On Friday, the first day of the newly elected Labor government, the domestic-focused FTSE 250 index rose 0.86 percent and the country's 10-year bond yield fell 0.8 percentage points, the agency reports. Xinhua News.

This year's first quarter GDP rose 0.6 percent and the annual consumer price index rose 2 percent in May, in line with the Bank of England's planned interest rate cut.

The Labor government inherited a comparatively strong economy. However, it also faced an economy with significant inertia. There remains a large gap between the current productivity rate and pre-pandemic levels, and investment rates are low compared to other developed countries. The Labor government faces substantial challenges in revitalizing the economy.

Low investment

Data from the Economic Observatory showed that the overall investment rate in Britain fell from a peak of around 23 per cent of GDP in the late 1980s, to around 17 per cent from 2000 onwards. In contrast, investment rates among peers in G7 countries largely remained between 20 and 25 percent.

The main focus of the new Labor government should be investment, Tim Besley, professor of economics and political science at the London School of Economics and Political Science (LSE), told Xinhua.

"When you talk to business people or economic heavyweights, they will tell you that it is very difficult to see the strategic direction of the UK economy and the institutional framework that will allow economic objectives to be achieved," Besley said.

However, Labor may need time to formulate a coherent industrial strategy and plan.

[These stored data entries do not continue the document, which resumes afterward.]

(* ===== verification/AllocFacts.v ===== *)
(** * Both heaps are allocators in the sense their users rely on. *)

From S2P Require Import Prelude Tlsf TlsfFacts TlsfPool TlsfHeap Shm.
From S2P Require Heap HeapExt HeapSafe.
From stdpp Require Import list.
#[local] Open Scope Z_scope.

Definition tlsf_allocated (h : Tlsf.rtheap) (l : list Z) : Prop :=
  exists bls live, live_ok live h bls /\ map fst live ≡ₚ l.

Lemma tlsf_halloc_law h l size : tlsf_allocated h l -> 0 <= size <= 2 ^ 30 - 2 ^ 24 ->
  exists p h', halloc size h = Some (p, h') /\
    ((p = 0 /\ tlsf_allocated h' l) \/ (p <> 0 /\ (p ∉ l) /\ tlsf_allocated h' (p :: l))).
Proof.
  intros (bls & live & Hok & Hl) Hs.
  destruct (heap_step_ok (Alloc size) live h bls Hok Hs) as (live' & h' & bls' & E & _ & Hok').
  cbn [heap_step] in E. cbn [halloc tlsf_allocator]. destruct (Tlsf.rtheap_alloc h size) as [[q h2]|] eqn:Ea; [|done].
  injection E as E1 E2. subst h2. rename q into p. exists p, h'. split; [done|]. destruct (Z.eqb_spec p Tlsf.NULL) as [->|Hp].
  - left. split; [done|]. exists bls', live'. by rewrite <- E1 in Hok' |- *.
  - right. split; [done|]. assert (map fst live' ≡ₚ p :: l) as Hl'.
    { rewrite <- E1, map_app. cbn. by rewrite Hl, Permutation_app_comm. }
    split; [|by exists bls', live']. pose proof Hok' as (_ & Hnd & _). rewrite Hl' in Hnd.
    by apply NoDup_cons in Hnd as [? _].
Qed.

Lemma tlsf_hfree_law h l p l' : tlsf_allocated h l -> l ≡ₚ p :: l' ->
  exists h', hfree p h = Some h' /\ tlsf_allocated h' l'.
Proof.
  intros (bls & live & Hok & Hl) Hp.
  assert (p ∈ map fst live) as Hin by (rewrite Hl, Hp; apply list_elem_of_here).
  destruct (fst_in _ _ Hin) as [sz Hin']. apply list_elem_of_lookup_1 in Hin' as [k Hk].
  destruct (heap_step_ok (Release k) live h bls Hok I) as (live' & h' & bls' & E & _ & Hok').
  cbn [heap_step] in E. rewrite Hk in E. cbn [hfree tlsf_allocator].
  destruct (Tlsf.rtheap_free h p) as [h2|]; [|done]. injection E as E1 E2. subst h2.
  exists h'. split; [done|]. exists bls', live'. split; [done|]. rewrite <- E1.
  pose proof (Permutation_map fst (delete_Permutation _ _ _ Hk)) as Hpm. cbn in Hpm.
  apply (Permutation_cons_inv (a := p)). by rewrite <- Hpm, Hl.
Qed.

#[export] Instance tlsf_laws : AllocatorLaws Tlsf.rtheap := {
  alloc_limit := 2 ^ 30 - 2 ^ 24;
  allocated := tlsf_allocated;
  halloc_law := tlsf_halloc_law;
  hfree_law := tlsf_hfree_law
}.

(** ** The heap without TLSF *)

Definition bsd_allocated (hm : Heap.rtheap * Heap.memory) (l : list Z) : Prop :=
  exists bl blocks, HeapSafe.heap_ok hm.1 hm.2 bl blocks /\ map fst blocks ≡ₚ l.

Lemma bsd_halloc_law hm l size : bsd_allocated hm l -> 0 <= size <= 2 ^ 64 - 2 ^ 22 ->
  exists p h', halloc size hm = Some (p, h') /\
    ((p = 0 /\ bsd_allocated h' l) \/ (p <> 0 /\ (p ∉ l) /\ bsd_allocated h' (p :: l))).
Proof.
  destruct hm as [h m]. intros (bl & blocks & Hok & Hl) Hs. cbn [fst snd] in Hok.
  destruct (HeapExt.heap_page h (HeapSafe.ok_params _ _ _ _ Hok)) as (H4 & Ep & _).
  assert (Heap.pagesize h <= 2 ^ 22) by (rewrite Ep; apply Z.pow_le_mono_r; lia).
  pose proof (HeapSafe.rtheap_alloc_ok h m bl blocks size Hok ltac:(lia) ltac:(lia)) as Hp. cbn [halloc bsd_allocator fst snd].
  destruct (Heap.rtheap_alloc h size m) as [[p h'] m']. exists p, (h', m'). split; [done|].
  destruct Hp as [(-> & -> & -> & _)|(Hp & _ & _ & _ & _ & (bl' & Hok') & _)].
  - left. split; [done|]. by exists bl, blocks.
  - right. split; [done|]. pose proof (HeapSafe.ok_live _ _ _ _ Hok') as Hnd. cbn [map fst] in Hnd. rewrite Hl in Hnd.
    apply NoDup_cons in Hnd as [Hn _]. split; [done|]. eexists bl', _. split; [exact Hok'|]. cbn [map fst]. by rewrite Hl.
Qed.

Lemma bsd_hfree_law hm l p l' : bsd_allocated hm l -> l ≡ₚ p :: l' -> exists h', hfree p hm = Some h' /\ bsd_allocated h' l'.
Proof.
  destruct hm as [h m]. intros (bl & blocks & Hok & Hl) Hp. cbn [fst snd] in Hok.
  assert (p ∈ map fst blocks) as Hin by (rewrite Hl, Hp; apply list_elem_of_here).
  destruct (fst_in _ _ Hin) as [b Hb]. apply list_elem_of_lookup_1 in Hb as [k Hk]. pose proof (delete_Permutation _ _ _ Hk) as Hpm.
  destruct (HeapSafe.rtheap_free_ok h m bl blocks Hok p b (delete k blocks) Hpm) as (h' & m' & bl' & E & Hok' & _).
  exists (h', m'). cbn [hfree bsd_allocator fst snd]. rewrite E. split; [done|]. exists bl', (delete k blocks). split; [exact Hok'|].
  pose proof (Permutation_map fst Hpm) as Hpf. cbn [map fst] in Hpf. apply (Permutation_cons_inv (a := p)). by rewrite <- Hpf, Hl.
Qed.

#[export] Instance bsd_laws : AllocatorLaws (Heap.rtheap * Heap.memory) := {
  alloc_limit := 2 ^ 64 - 2 ^ 22;
  allocated := bsd_allocated;
  halloc_law := bsd_halloc_law;
  hfree_law := bsd_hfree_law
}.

Steve Nolan, senior lecturer in economics at Liverpool John Moores University, said Labor ran a cautious campaign and its future economic plans are quite limited.

Infrastructure could be a key area to attract investment. The Labor Government is set to establish a National Infrastructure and Services Transformation Authority, which will focus on infrastructure delivery and play a key role in setting the path for development.

“If structured correctly, the UK has the potential to address underinvestment,” Besley said.

Tax rate

Tax policy has been a contentious issue during Britain's general election campaign, with former Prime Minister Rishi Sunak repeatedly pressing then Labor leader Keir Starmer to clarify his stance.

In response, Labor pledged not to increase income tax, national insurance and value added taxes.

Iain Begg, a research professor at the LSE, told Xinhua that Labor has "tied its hands by refraining from raising taxes."

"If taxes are not raised, then the level of debt will become a constraint," Begg said.

Begg noted that the level of public debt in Britain is almost 100 percent of GDP, in addition to a significant fiscal deficit. The Labor government should be very careful with the public finances to avoid the pitfalls of former Prime Minister Liz Truss, whose policies, including substantial borrowing while maintaining low tax rates, shook financial markets.

"Labour's solution is to try to increase growth. Higher growth means that the same level of debt translates into a lower debt-to-GDP ratio, and Labor hopes it can achieve this through regulatory interventions rather than public spending," said. Supplicate.

international trade

The Financial Times reported last year that the Department of Business and Trade revealed a 27 per cent decline in foreign direct investment projects in Britain for the year ending March 2023, compared with the period from 2016 to 2017. .

Besley believes it is important to provide a framework and conditions that carefully guide plans and strategic government support to investors.

John Bryson, professor of Business and Economic Geography at the University of Birmingham, told Xinhua: "What the Labor government must do over the next five years is ensure that relations with China, the United States and the EU are appropriate, positive and and constructive."

"These relationships must be constructive if we want the UK economy to grow," Bryson said.